# Impact of Read Disturb on Multilevel RRAM based Inference Engine: Experiments and Model Prediction

Wonbo Shim<sup>1</sup>, Yandong Luo<sup>1</sup>, Jae-sun Seo<sup>2</sup> and Shimeng Yu<sup>1</sup>

<sup>1</sup>School of Electrical and Computer Engineering, Georgia Institute of Technology, Atlanta, USA

<sup>2</sup>School of Electrical, Computer and Energy Engineering, Arizona State University, Tempe, USA

E-mail: shimeng.yu@ece.gatech.edu

**Abstract**—Different from the multilevel cell (MLC) memory where the crossover between tail bits matters, any drift of the conductance of the synaptic device induced by read disturb may aggregate, as the analog current is summed up along the column. In this work, we experimentally measured the conductance drift on 2-bit HfO<sub>2</sub> RRAM array based on 1-transistor-1-resistor (1T1R) test vehicle. The drift behavior of different states is modeled by vertical and lateral filament growth and saturation. The device model is incorporated into a VGG-like convolutional neural network algorithm for CIFAR-10 dataset. Read voltage should be minimized to 0.3V or below to maintain the inference accuracy.

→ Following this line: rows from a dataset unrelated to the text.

(* ===== verification/UiMessage.v ===== *)
(** [session_runtime/ui_message.py]: a response's stored chunks folded into the message a
    page shows, and what of a part a page may receive.  The Python builds part dicts and
    keeps references to them in its lanes; here a part is named by its index in the list
    of parts, which only grows while chunks are folded. *)

From S2P Require Import Prelude PyVal Schema Interaction SessionRepo.

Open Scope string_scope.

Module Ui.

(** ** Values *)

Definition type_is (s : string) (d : dict) : bool := Py.eqb (Py.get "type" d) (VStr s).

(** [engine/frame_translator.py: is_claude_diagnostic_part]. *)
Definition is_claude_diagnostic_part (part : dict) : bool :=
  type_is "data-raw-event" part &&
  match Py.get "data" part with
  | VDict data =>
      Py.eqb (Py.get "event_type" data) (VStr "claude_code.sdk") &&
      existsb (fun s => Py.eqb (Py.get "subtype" data) (VStr s))
        ["tool_progress"; "background_tasks_changed"; "compact_boundary"]
  | _ => false
  end.

(** ** The fold's state *)

(** A dict from keys to parts; [lane[k] = part]. *)
Definition lane := list (string * nat).

Definition lane_get (k : string) (l : lane) : option nat :=
  match List.find (fun e => fst e =s k) l with Some e => Some (snd e) | None => None end.

Fixpoint lane_set (k : string) (i : nat) (l : lane) : lane :=
  match l with
  | [] => [(k, i)]
  | (k', j) :: rest => if k' =s k then (k, i) :: rest else (k', j) :: lane_set k i rest
  end.

Record fold_state := FoldState {
  fs_parts : list dict;
  fs_metadata : dict;
  fs_texts : lane;
  fs_reasonings : lane;
  fs_tools : lane;
  fs_data : list ((string * string) * nat)
}.

Definition fold_start : fold_state := FoldState [] [] [] [] [] [].

Definition set_parts (ps : list dict) (st : fold_state) : fold_state :=
  FoldState ps (fs_metadata st) (fs_texts st) (fs_reasonings st) (fs_tools st) (fs_data st).
Definition set_metadata (m : dict) (st : fold_state) : fold_state :=
  FoldState (fs_parts st) m (fs_texts st) (fs_reasonings st) (fs_tools st) (fs_data st).
Definition set_lanes (t r : lane) (st : fold_state) : fold_state :=
  FoldState (fs_parts st) (fs_metadata st) t r (fs_tools st) (fs_data st).
Definition set_tools (t : lane) (st : fold_state) : fold_state :=
  FoldState (fs_parts st) (fs_metadata st) (fs_texts st) (fs_reasonings st) t (fs_data st).
Definition set_data (l : list ((string * string) * nat)) (st : fold_state) : fold_state :=
  FoldState (fs_parts st) (fs_metadata st) (fs_texts st) (fs_reasonings st) (fs_tools st) l.

(** [parts.append(part)]; the part's index is the list's length before. *)
Definition append (part : dict) (st : fold_state) : fold_state :=
  set_parts (fs_parts st ++ [part])%list st.

(** A change made through a reference to the part at index [i]. *)
Definition alter_part (f : dict -> dict) (i : nat) (st : fold_state) : fold_state :=
  set_parts (alter f i (fs_parts st)) st.

(** ** One chunk *)

Definition key_of (k : string) (chunk : dict) : string := Py.str_or_empty (Py.get k chunk).

Definition new_tool (chunk : dict) (call_id : string) : dict :=
  let name := key_of "toolName" chunk in
  if Py.truthy (Py.get "dynamic" chunk)
  then [("type", VStr "dynamic-tool"); ("toolCallId", VStr call_id);
        ("state", VStr "input-streaming"); ("input", VNone); ("toolName", VStr name)]
  else [("type", VStr ("tool-" ++ name)); ("toolCallId", VStr call_id);
        ("state", VStr "input-streaming"); ("input", VNone)].

(** The nested [tool(chunk)]: the call's part, created on first sight. *)
Definition tool (chunk : dict) (st : fold_state) : fold_state * nat :=
  let call_id := key_of "toolCallId" chunk in
  match lane_get call_id (fs_tools st) with
  | Some i => (st, i)
  | None =>
      let i := length (fs_parts st) in
      (append (new_tool chunk call_id) (set_tools (lane_set call_id i (fs_tools st)) st), i)
  end.

(** [tool(chunk).update(..)]. *)
Definition update_tool (chunk fields : dict) (st : fold_state) : fold_state :=
  let '(st', i) := tool chunk st in alter_part (fun p => Py.update p fields) i st'.

Definition new_streaming (chunk : dict) (type : string) : dict :=
  ([("type", VStr type); ("text", VStr ""); ("state", VStr "streaming")] ++
   match Py.get "providerMetadata" chunk with
   | VDict m => [("providerMetadata", VDict m)]
   | _ => []
   end)%list.

Definition add_delta (delta : string) (part : dict) : dict :=
  Py.set "text" (VStr (Py.str (Py.get "text" part) ++ delta)) part.

Definition at_lane (l : lane) (k : string) (f : dict -> dict) (st : fold_state) : fold_state :=
  match lane_get k l with Some i => alter_part f i st | None => st end.

(** The approval a [tool-approval-response] answers. *)
Definition answer_approval (chunk part : dict) : dict :=
  match Py.get "approval" part with
  | VDict approval =>
      if Py.eqb (Py.get "id" approval) (Py.get "approvalId" chunk)
      then
        let approval1 := Py.set "approved" (Py.get "approved" chunk) approval in
        let approval2 := if Py.truthy (Py.get "reason" chunk)
                         then Py.set "reason" (Py.get "reason" chunk) approval1 else approval1 in
        Py.set "state" (VStr "approval-responded") (Py.set "approval" (VDict approval2) part)
      else part
  | _ => part
  end.

Definition data_get (k : string * string) (l : list ((string * string) * nat)) : option nat :=
  match List.find (fun e => (fst (fst e) =s fst k) && (snd (fst e) =s snd k)) l with
  | Some e => Some (snd e)
  | None => None
  end.

(** The branch of a [data-*] chunk that is not transient. *)
Definition fold_data (kind : string) (chunk : dict) (st : fold_state) : res fold_state :=
  let data := Py.get "data" chunk in
  let part := [("type", VStr kind); ("data", data)] in
  part_id ← (if kind =s "data-interaction" then Py.vitem "interaction_id" data
             else Ok (Py.get "id" chunk));
  match part_id with
  | VNone => Ok (append part st)
  | _ =>
      let part' := Py.set "id" part_id part in
      let key := (kind, Py.str part_id) in
      match data_get key (fs_data st) with
      | Some i => Ok (alter_part (fun p => Py.set "data" data p) i st)
      | None => Ok (append part' (set_data ((key, length (fs_parts st)) :: fs_data st) st))
      end
  end.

**Index Terms**-- Multilevel RRAM, read disturb, neural network inference, in-memory computing.

## I. INTRODUCTION

In-memory computing is a promising paradigm that can overcome the challenge of the excessive data transfer in deep neural network (DNN). The multiply-and-accumulate (MAC) operation is embedded in memory itself by the analog weighted current summation along the column. Several emerging memories such as RRAM [1]-[6] and PCRAM [7]-[8], as well as mainstream memories such as SRAM [9] and FLASH [10]-[12] have been investigated for in-memory computing applications. Among them, emerging memories have been proposed as a strong candidate to implement in-memory computing in edge devices because of the non-volatility and logic compatibility. Up to 1Mb binary RRAM macro has been modified to support inference operation of DNN [13].

Multilevel RRAM [14]-[15] can achieve higher density and larger MAC throughput. However, the reliability effects of multilevel RRAM needs to be revisited. It is unlike the MLC memory application, where the error bit is determined by the crossover of the tail bits between adjacent levels that can be corrected by error correction code (ECC). Here any drift of the RRAM conductance may aggregate as inaccurate weighted sum value when read-out from the column in the analog manner, which may adversely impact the inference accuracy. Prior work [16]-[17] have investigated the endurance and the data retention at elevated temperature of multilevel RRAM devices for in-memory computing. The read disturb effect is not well explored, and the prior analysis of the neural network is based on a simple multilayer perceptron (MLP) for MNIST dataset.

This work is supported by NSF-CCF-1903951, ASCENT, one of the SRC/DARPA JUMP Centers and the NSF/SRC E2CDA program.

Compared to the conventional memory applications, the hardware for inference requires more read disturb immunity. This paper is thus focusing on the read disturb analysis and the inference accuracy degradation for a deeper neural network.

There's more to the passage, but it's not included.